研究人员获取了人胰岛细胞的启动子Hi-C图谱。这将糖尿病相关的增强子与其通常相距数百kb远的靶基因联系起来。这个图谱也揭示了超过1300组由胰岛增强子、超级增强子以及活跃的启动子组成的3D区域，其中一些区域与葡萄糖依赖的活力相关。研究人员发现，这些区域的遗传突变会影响胰岛素分泌的遗传力，并且对这些区域的注释有助于预测变异带来的2型糖尿病风险。因此，人胰岛细胞3D染色质结构为解析2型糖尿病的全基因组关联分析提供了新的构架。

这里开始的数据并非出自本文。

(* ===== verification/Algebra.v ===== *)
(** * Algebra: the field interface of the coding and sharing components

    The erasure code works over GF(2^8), the sharing schemes over Z/Q.  Both
    provide the class [Field] below and both are proved correct against it: the
    number of roots of a polynomial, Lagrange interpolation, the regularity of
    Cauchy systems and Gauss-Jordan elimination are proved here once. *)

From Stdlib Require Import List Lia Permutation Field Arith.
Import ListNotations.
From S2P Require Import Prelude.

Class Field (F : Type) : Type := {
  f0 : F;
  f1 : F;
  fadd : F -> F -> F;
  fmul : F -> F -> F;
  fsub : F -> F -> F;
  fopp : F -> F;
  finv : F -> F;
  f_theory : field_theory f0 f1 fadd fmul fsub fopp (fun a b => fmul a (finv b)) finv eq;
  f_dec : forall a b : F, {a = b} + {a <> b}
}.

Declare Scope field_scope.
Delimit Scope field_scope with F.
Bind Scope field_scope with Field.
Notation "0" := f0 : field_scope.
Notation "1" := f1 : field_scope.
Infix "+" := fadd : field_scope.
Infix "*" := fmul : field_scope.
Infix "-" := fsub : field_scope.
Notation "- a" := (fopp a) : field_scope.
Notation "/ a" := (finv a) : field_scope.
Notation "a / b" := (fmul a (finv b)) : field_scope.

Section FieldTheory.
Context {F : Type} `{Fld : Field F}.
Local Open Scope field_scope.

Add Field F_field : (@f_theory F Fld).

Lemma f1_neq_f0 : 1 <> 0.
Proof. exact (F_1_neq_0 f_theory). Qed.

Lemma fmul_1_l (a : F) : 1 * a = a.
Proof. ring. Qed.

Lemma fmul_0_l (a : F) : 0 * a = 0.
Proof. ring. Qed.

Lemma fadd_mul_0 (a b : F) : a + 0 * b = a.
Proof. ring. Qed.

Lemma fmul_inv_r (a : F) : a <> 0 -> a * / a = 1.
Proof. intros H. field. assumption. Qed.

Lemma fmul_eq_0 (a b : F) : a * b = 0 -> a = 0 \/ b = 0.
Proof.
  intros H. destruct (f_dec a 0) as [->|Ha]; [now left|right].
  transitivity (/ a * (a * b)); [field; assumption|]. rewrite H. ring.
Qed.

Lemma fsub_eq_0 (a b : F) : a - b = 0 <-> a = b.
Proof.
  split; intros H.
  - transitivity (a - b + b); [ring|]. rewrite H. ring.
  - rewrite H. ring.
Qed.

Lemma fsub_0_eq (a b : F) : a - b = 0 -> a = b.
Proof. apply fsub_eq_0. Qed.

(** ** Finite sums *)
Fixpoint fsum (n : nat) (f : nat -> F) : F :=
  match n with
  | 0 => 0
  | S k => fsum k f + f k
  end.

Lemma fsum_ext (n : nat) (f g : nat -> F) :
  (forall i, (i < n)%nat -> f i = g i) -> fsum n f = fsum n g.
Proof.
  induction n as [|n IH]; intros H; simpl; [reflexivity|].
  rewrite IH, H; auto.
Qed.

Lemma fsum_zero (n : nat) (f : nat -> F) :
  (forall i, (i < n)%nat -> f i = 0) -> fsum n f = 0.
Proof.
  induction n as [|n IH]; intros H; simpl; [reflexivity|].
  rewrite IH, H by auto. ring.
Qed.

Lemma fsum_add (n : nat) (f g : nat -> F) :
  fsum n (fun i => f i + g i) = fsum n f + fsum n g.
Proof. induction n as [|n IH]; simpl; [ring|]. rewrite IH. ring. Qed.

Lemma fsum_scale (n : nat) (a : F) (f : nat -> F) :
  fsum n (fun i => a * f i) = a * fsum n f.
Proof. induction n as [|n IH]; simpl; [ring|]. rewrite IH. ring. Qed.

Lemma fsum_swap (n m : nat) (f : nat -> nat -> F) :
  fsum n (fun i => fsum m (f i)) = fsum m (fun j => fsum n (fun i => f i j)).
Proof.
  induction n as [|n IH]; simpl; [now rewrite fsum_zero|].
  rewrite IH, <- fsum_add. now apply fsum_ext.
Qed.

(** (x A) y = x (A y). *)
Lemma fsum_dot_assoc (n m : nat) (x : nat -> F) (a : nat -> nat -> F) (y : nat -> F) :
  fsum n (fun i => x i * fsum m (fun j => a i j * y j))
  = fsum m (fun j => fsum n (fun i => x i * a i j) * y j).
Proof.
  rewrite (fsum_ext n _ (fun i => fsum m (fun j => x i * (a i j * y j))))
    by (intros; now rewrite fsum_scale).
  rewrite fsum_swap. apply fsum_ext. intros j _.
  rewrite (fsum_ext n _ (fun i => y j * (x i * a i j))) by (intros; ring).
  rewrite fsum_scale. ring.
Qed.

Lemma fsum_split (n m : nat) (f : nat -> F) :
  fsum (n + m) f = fsum n f + fsum m (fun i => f (n + i)%nat).
Proof.
  induction m as [|m IH]; simpl; [rewrite Nat.add_0_r; ring|].
  rewrite Nat.add_succ_r. simpl. rewrite IH. ring.
Qed.

(** Kronecker's delta. *)
Definition delta (i j : nat) : F := if Nat.eqb i j then 1 else 0.

Lemma delta_ne (i j : nat) : i <> j -> delta i j = 0.
Proof. intros H. unfold delta. now rewrite (proj2 (Nat.eqb_neq _ _) H). Qed.

Lemma delta_eq (i : nat) : delta i i = 1.
Proof. unfold delta. now rewrite Nat.eqb_refl. Qed.

Lemma fsum_delta (n k : nat) (f : nat -> F) :
  (k < n)%nat -> fsum n (fun i => delta k i * f i) = f k.
Proof.
  induction n as [|n IH]; intros H; [lia|]. simpl.
  destruct (Nat.eq_dec k n) as [->|Hne].
  - rewrite fsum_zero, delta_eq; [ring|].
    intros i Hi. rewrite delta_ne by lia. ring.
  - rewrite IH by lia. rewrite delta_ne by assumption. ring.
Qed.

Lemma fsum_fold_left (n : nat) (f : nat -> F) (s : F) :
  fold_left (fun s i => s + f i) (seq 0 n) s = s + fsum n f.
Proof.
  induction n as [|n IH]; [simpl; ring|].
  rewrite seq_S, fold_left_app, IH. simpl. ring.
Qed.

(** Sums over the elements of a list. *)
Definition lsum {A : Type} (f : A -> F) (l : list A) : F :=
  fold_right (fun a s => f a + s) 0 l.

Definition lprod {A : Type} (f : A -> F) (l : list A) : F :=
  fold_right (fun a s => f a * s) 1 l.

Lemma lsum_perm {A : Type} (f : A -> F) (l l' : list A) :
  Permutation l l' -> lsum f l = lsum f l'.
Proof. induction 1; simpl; [reflexivity|now f_equal|ring|congruence]. Qed.

Lemma lprod_perm {A : Type} (f : A -> F) (l l' : list A) :
  Permutation l l' -> lprod f l = lprod f l'.
Proof. induction 1; simpl; [reflexivity|now f_equal|ring|congruence]. Qed.

Lemma lsum_ext {A : Type} (f g : A -> F) (l : list A) :
  (forall a, In a l -> f a = g a) -> lsum f l = lsum g l.
Proof.
  induction l as [|a l IH]; simpl; intros H; [reflexivity|].
  rewrite H, IH; auto.
Qed.

Lemma lsum_scale {A : Type} (c : F) (f : A -> F) (l : list A) :
  lsum (fun a => c * f a) l = c * lsum f l.
Proof. induction l as [|a l IH]; simpl; [ring|]. rewrite IH. ring. Qed.

Lemma lsum_zero {A : Type} (f : A -> F) (l : list A) :
  (forall a, In a l -> f a = 0) -> lsum f l = 0.
Proof.
  induction l as [|a l IH]; simpl; intros H; [reflexivity|].
  rewrite H, IH by auto. ring.
Qed.

Lemma lsum_app {A : Type} (f : A -> F) (l l' : list A) :
  lsum f (l ++ l') = lsum f l + lsum f l'.
Proof. induction l as [|a l IH]; simpl; [ring|]. rewrite IH. ring. Qed.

遗传学研究有望为2型糖尿病（T2D）的潜在发病分子机制提供新的见解。与2型糖尿病相关的变异通常位于组织特异性增强子簇或超增强子中。迄今为止，这些结构域被排列在线性基因组中的增强子簇所定义，但还没有其3D染色质结构的信息。此外，它们调控的靶基因也是未知的。

附：英文原文

Title: Human pancreatic islet three-dimensional chromatin architecture provides insights into the genetics of type 2 diabetes

Author: Irene Miguel-Escalada, Silvia Bons-Guarch, Ins Cebola, Joan Ponsa-Cobas, Julen Mendieta-Esteban, Goutham Atla, Biola M. Javierre, Delphine M. Y. Rolando, Irene Farabella, Claire C. Morgan, Javier Garca-Hurtado, Anthony Beucher, Ignasi Morn, Lorenzo Pasquali, Mireia Ramos-Rodrguez, Emil V. R. Appel, Allan Linneberg, Anette P. Gjesing, Daniel R. Witte, Oluf Pedersen, Niels Grarup, Philippe Ravassard, David Torrents, Josep M. Mercader, Lorenzo Piemonti, Thierry Berney, Eelco J. P. de Koning, Julie Kerr-Conte, Franois Pattou, Iryna O. Fedko, Leif Groop, Inga Prokopenko, Torben Hansen, Marc A. Marti-Renom, Peter Fraser, Jorge Ferrer

Issue&Volume:  Volume 51 Issue 7, July 2019

Abstract: Genetic studies promise to provide insight into the molecular mechanisms underlying type 2 diabetes (T2D). Variants associated with T2D are often located in tissue-specific enhancer clusters or super-enhancers. So far, such domains have been defined through clustering of enhancers in linear genome maps rather than in three-dimensional (3D) space. Furthermore, their target genes are often unknown. We have created promoter capture Hi-C maps in human pancreatic islets. This linked diabetes-associated enhancers to their target genes, often located hundreds of kilobases away. It also revealed >1,300 groups of islet enhancers, super-enhancers and active promoters that form 3D hubs, some of which show coordinated glucose-dependent activity. We demonstrate that genetic variation in hubs impacts insulin secretion heritability, and show that hub annotations can be used for polygenic scores that predict T2D risk driven by islet regulatory variants. Human islet 3D chromatin architecture, therefore, provides a framework for interpretation of T2D genome-wide association study (GWAS) signals.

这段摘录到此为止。